Repeat the stretch of entries below from the line with "(** [String.prototype.toLowerCase] *)" through the line with "JNum z => negb (z =? 0)%Z". Include both ends and add nothing.

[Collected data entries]
════════════════
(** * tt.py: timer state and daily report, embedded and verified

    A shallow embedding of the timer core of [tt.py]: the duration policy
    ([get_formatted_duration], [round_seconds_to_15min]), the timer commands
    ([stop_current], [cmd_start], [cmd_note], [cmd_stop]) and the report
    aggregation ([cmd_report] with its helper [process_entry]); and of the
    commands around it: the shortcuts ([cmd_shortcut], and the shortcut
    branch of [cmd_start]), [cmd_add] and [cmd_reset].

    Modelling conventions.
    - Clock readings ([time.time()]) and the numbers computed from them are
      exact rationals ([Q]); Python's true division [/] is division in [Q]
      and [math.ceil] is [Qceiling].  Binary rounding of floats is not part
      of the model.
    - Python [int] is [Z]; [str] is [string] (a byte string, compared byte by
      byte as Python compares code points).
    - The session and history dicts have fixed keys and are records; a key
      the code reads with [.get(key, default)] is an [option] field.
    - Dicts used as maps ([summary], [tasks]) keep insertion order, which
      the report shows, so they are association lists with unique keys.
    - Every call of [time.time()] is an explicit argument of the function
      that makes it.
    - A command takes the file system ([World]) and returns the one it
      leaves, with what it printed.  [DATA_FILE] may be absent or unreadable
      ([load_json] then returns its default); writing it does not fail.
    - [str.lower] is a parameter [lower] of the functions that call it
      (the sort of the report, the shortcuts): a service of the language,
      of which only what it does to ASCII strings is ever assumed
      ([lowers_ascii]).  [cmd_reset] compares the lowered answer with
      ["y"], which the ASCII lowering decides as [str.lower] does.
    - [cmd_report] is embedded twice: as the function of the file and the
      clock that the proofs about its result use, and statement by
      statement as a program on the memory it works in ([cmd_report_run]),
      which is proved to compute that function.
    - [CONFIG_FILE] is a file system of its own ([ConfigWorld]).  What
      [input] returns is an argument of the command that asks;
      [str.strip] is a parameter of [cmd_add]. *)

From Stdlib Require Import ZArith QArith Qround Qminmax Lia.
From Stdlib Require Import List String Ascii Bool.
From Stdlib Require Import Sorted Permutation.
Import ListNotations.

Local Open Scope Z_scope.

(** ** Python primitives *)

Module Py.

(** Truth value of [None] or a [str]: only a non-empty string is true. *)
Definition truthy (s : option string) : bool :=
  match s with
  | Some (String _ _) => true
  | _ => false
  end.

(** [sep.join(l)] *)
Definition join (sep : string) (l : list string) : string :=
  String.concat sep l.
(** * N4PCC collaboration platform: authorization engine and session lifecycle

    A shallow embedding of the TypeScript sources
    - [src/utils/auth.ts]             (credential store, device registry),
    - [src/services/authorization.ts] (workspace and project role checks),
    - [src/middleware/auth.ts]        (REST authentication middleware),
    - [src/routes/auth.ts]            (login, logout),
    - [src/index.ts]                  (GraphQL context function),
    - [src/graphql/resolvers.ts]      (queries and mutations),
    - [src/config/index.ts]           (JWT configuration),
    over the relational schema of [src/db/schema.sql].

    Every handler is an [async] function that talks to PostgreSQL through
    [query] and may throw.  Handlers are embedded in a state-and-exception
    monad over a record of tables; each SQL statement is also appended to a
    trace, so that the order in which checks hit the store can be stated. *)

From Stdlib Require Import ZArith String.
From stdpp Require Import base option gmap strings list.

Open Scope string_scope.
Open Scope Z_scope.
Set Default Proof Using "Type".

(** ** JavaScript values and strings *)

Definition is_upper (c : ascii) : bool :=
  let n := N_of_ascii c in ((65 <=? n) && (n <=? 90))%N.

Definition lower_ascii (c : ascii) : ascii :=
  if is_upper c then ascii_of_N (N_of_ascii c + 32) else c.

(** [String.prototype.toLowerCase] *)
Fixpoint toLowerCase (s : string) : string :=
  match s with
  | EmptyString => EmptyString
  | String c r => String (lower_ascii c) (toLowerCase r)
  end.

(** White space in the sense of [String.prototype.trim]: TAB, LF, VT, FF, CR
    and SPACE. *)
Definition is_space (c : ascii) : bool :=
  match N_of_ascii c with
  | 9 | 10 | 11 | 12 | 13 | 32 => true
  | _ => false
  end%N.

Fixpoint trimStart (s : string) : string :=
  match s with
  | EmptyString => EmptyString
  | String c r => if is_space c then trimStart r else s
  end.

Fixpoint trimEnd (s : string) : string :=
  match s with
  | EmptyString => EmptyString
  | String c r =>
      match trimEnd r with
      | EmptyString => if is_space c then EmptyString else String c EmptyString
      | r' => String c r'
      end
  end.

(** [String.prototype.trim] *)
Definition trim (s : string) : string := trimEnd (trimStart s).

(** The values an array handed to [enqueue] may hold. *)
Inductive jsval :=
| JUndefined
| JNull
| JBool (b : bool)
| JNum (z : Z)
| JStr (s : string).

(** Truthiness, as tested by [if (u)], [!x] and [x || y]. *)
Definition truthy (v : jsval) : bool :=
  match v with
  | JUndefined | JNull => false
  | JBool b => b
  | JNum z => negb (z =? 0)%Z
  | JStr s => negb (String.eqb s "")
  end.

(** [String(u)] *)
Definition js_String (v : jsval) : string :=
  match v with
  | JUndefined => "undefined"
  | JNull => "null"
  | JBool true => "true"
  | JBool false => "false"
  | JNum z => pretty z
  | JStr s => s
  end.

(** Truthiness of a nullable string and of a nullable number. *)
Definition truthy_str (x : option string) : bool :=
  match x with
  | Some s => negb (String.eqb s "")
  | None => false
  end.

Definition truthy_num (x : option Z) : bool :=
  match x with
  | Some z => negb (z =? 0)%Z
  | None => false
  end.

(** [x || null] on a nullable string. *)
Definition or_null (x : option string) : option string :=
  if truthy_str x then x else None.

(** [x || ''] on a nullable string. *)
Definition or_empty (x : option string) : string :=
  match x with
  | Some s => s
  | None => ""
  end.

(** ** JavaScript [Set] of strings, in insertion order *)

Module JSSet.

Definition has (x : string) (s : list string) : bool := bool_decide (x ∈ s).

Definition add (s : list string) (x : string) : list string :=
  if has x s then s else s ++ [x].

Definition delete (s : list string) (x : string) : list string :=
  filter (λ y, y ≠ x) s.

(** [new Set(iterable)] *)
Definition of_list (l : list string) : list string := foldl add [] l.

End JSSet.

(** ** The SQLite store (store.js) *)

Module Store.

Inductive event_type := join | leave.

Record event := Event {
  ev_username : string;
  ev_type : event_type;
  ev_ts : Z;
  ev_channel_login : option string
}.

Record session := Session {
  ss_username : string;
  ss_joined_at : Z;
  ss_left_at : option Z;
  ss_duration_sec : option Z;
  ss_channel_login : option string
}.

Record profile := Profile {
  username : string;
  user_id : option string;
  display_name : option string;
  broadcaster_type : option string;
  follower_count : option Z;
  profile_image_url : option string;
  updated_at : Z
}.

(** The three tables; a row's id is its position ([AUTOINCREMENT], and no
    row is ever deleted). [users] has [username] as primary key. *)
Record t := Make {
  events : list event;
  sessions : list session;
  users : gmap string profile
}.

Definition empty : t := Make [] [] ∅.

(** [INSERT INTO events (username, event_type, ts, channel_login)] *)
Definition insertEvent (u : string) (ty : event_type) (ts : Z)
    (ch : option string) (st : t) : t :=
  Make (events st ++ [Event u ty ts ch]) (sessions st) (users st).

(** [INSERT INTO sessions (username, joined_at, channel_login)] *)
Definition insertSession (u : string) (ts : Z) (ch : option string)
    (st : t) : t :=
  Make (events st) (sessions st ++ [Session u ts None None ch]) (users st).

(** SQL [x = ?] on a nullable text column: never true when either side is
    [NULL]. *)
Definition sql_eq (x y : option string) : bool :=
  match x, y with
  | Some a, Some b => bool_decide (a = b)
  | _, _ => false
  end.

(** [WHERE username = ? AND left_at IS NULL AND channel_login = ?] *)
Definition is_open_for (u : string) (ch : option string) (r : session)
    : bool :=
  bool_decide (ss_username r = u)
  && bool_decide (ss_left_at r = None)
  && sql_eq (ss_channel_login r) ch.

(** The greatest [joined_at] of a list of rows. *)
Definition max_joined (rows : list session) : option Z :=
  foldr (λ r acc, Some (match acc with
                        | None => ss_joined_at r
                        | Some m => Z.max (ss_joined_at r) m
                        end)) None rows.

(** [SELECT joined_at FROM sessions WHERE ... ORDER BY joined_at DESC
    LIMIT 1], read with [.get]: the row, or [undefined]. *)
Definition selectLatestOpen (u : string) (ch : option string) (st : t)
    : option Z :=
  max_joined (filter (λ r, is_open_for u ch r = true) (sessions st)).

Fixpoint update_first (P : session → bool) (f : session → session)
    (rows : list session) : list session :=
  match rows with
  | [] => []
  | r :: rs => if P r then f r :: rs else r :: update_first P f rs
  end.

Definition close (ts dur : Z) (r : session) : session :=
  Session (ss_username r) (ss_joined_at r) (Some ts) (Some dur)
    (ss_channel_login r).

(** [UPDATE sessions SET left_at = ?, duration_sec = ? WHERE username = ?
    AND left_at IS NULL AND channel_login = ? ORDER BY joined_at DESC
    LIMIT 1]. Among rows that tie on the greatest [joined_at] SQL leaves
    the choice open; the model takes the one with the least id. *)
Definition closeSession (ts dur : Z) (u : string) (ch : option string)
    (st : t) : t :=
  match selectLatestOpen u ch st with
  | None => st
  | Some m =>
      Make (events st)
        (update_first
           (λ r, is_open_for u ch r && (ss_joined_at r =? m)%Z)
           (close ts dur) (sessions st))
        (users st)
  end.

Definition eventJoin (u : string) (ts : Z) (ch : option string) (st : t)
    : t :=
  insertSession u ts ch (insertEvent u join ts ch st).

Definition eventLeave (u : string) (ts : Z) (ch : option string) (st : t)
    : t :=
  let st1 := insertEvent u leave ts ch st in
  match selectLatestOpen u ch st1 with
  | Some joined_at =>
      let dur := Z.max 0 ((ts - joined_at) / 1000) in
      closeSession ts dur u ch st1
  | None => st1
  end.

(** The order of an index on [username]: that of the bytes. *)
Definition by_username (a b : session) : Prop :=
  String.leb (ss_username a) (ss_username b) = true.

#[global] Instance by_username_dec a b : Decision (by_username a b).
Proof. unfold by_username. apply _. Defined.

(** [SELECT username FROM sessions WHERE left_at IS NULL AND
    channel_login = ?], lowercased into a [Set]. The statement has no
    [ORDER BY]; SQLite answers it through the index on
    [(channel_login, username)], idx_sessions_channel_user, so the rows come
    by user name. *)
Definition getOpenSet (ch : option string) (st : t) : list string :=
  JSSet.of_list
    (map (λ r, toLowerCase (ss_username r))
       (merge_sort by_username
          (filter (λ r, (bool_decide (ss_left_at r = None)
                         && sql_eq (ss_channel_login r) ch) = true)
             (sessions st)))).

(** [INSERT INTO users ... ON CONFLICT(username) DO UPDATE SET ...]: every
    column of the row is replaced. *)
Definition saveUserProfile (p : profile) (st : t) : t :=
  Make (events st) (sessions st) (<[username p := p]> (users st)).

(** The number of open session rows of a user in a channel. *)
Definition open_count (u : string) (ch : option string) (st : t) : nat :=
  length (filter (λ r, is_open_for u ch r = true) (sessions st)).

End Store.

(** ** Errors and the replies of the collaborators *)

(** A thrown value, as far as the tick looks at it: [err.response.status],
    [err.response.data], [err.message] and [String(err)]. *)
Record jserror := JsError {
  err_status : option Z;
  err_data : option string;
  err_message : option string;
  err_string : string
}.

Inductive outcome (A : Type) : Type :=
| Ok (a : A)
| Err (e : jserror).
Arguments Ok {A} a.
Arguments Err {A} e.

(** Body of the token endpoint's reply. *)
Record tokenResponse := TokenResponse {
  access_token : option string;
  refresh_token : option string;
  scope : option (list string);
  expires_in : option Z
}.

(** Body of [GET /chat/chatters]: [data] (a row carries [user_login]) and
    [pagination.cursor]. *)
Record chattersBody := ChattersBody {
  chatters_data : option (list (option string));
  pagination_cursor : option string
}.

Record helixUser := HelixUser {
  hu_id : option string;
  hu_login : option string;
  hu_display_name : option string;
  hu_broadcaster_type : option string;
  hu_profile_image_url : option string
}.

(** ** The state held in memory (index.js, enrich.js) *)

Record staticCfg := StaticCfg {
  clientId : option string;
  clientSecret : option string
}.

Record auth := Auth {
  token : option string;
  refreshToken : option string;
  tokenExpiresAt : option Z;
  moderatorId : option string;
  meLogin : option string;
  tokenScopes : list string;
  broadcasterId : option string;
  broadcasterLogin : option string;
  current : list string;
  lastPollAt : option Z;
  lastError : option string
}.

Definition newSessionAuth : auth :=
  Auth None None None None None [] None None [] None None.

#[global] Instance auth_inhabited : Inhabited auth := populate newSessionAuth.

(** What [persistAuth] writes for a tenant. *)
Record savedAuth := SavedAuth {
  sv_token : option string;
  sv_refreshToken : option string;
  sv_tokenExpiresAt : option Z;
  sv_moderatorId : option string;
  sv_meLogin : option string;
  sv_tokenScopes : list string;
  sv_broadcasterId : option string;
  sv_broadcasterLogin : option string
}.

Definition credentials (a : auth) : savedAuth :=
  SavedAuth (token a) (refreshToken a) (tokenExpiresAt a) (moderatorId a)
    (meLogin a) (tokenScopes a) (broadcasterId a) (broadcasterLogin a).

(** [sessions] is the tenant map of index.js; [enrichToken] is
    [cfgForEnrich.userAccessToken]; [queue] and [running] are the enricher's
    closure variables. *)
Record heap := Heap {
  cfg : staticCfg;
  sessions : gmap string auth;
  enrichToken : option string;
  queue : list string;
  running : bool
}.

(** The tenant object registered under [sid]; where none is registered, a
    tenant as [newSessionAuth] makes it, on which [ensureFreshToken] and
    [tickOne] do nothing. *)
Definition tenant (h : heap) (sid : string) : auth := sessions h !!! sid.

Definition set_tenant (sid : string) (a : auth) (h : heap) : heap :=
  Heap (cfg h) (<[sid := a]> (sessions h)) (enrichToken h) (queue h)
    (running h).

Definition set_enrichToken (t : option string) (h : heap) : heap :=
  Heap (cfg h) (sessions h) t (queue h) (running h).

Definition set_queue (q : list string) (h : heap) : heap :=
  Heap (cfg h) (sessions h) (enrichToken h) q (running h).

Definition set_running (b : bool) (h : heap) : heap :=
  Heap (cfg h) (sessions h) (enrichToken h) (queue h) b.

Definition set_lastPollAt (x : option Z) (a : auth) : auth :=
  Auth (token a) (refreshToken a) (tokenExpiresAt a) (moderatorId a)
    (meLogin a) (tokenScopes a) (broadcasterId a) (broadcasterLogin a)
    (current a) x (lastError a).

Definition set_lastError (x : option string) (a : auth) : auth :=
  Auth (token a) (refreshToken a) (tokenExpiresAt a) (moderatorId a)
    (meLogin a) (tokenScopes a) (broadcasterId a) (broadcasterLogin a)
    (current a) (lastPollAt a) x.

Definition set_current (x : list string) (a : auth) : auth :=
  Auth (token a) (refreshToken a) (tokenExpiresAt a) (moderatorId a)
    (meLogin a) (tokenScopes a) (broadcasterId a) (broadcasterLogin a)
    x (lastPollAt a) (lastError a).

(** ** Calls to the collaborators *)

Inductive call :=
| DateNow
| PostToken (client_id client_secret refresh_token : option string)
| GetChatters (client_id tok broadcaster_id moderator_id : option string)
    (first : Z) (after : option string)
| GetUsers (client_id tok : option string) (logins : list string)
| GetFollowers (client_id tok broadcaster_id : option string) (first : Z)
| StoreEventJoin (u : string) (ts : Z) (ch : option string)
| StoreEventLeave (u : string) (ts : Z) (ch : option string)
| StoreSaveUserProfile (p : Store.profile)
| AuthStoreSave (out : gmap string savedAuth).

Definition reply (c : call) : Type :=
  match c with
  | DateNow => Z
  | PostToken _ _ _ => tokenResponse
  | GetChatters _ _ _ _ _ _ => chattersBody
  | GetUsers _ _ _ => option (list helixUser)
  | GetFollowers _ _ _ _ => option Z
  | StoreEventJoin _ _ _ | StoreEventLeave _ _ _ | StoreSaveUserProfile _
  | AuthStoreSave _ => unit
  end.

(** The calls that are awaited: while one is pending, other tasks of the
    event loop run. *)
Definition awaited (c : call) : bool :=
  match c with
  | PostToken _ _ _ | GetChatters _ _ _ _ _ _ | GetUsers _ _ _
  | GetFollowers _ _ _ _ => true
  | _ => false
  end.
════════════════
§ **SOLUTION**
(** [String.prototype.toLowerCase] *)
Fixpoint toLowerCase (s : string) : string :=
  match s with
  | EmptyString => EmptyString
  | String c r => String (lower_ascii c) (toLowerCase r)
  end.

(** White space in the sense of [String.prototype.trim]: TAB, LF, VT, FF, CR
    and SPACE. *)
Definition is_space (c : ascii) : bool :=
  match N_of_ascii c with
  | 9 | 10 | 11 | 12 | 13 | 32 => true
  | _ => false
  end%N.

Fixpoint trimStart (s : string) : string :=
  match s with
  | EmptyString => EmptyString
  | String c r => if is_space c then trimStart r else s
  end.

Fixpoint trimEnd (s : string) : string :=
  match s with
  | EmptyString => EmptyString
  | String c r =>
      match trimEnd r with
      | EmptyString => if is_space c then EmptyString else String c EmptyString
      | r' => String c r'
      end
  end.

(** [String.prototype.trim] *)
Definition trim (s : string) : string := trimEnd (trimStart s).

(** The values an array handed to [enqueue] may hold. *)
Inductive jsval :=
| JUndefined
| JNull
| JBool (b : bool)
| JNum (z : Z)
| JStr (s : string).

(** Truthiness, as tested by [if (u)], [!x] and [x || y]. *)
Definition truthy (v : jsval) : bool :=
  match v with
  | JUndefined | JNull => false
  | JBool b => b
  | JNum z => negb (z =? 0)%Z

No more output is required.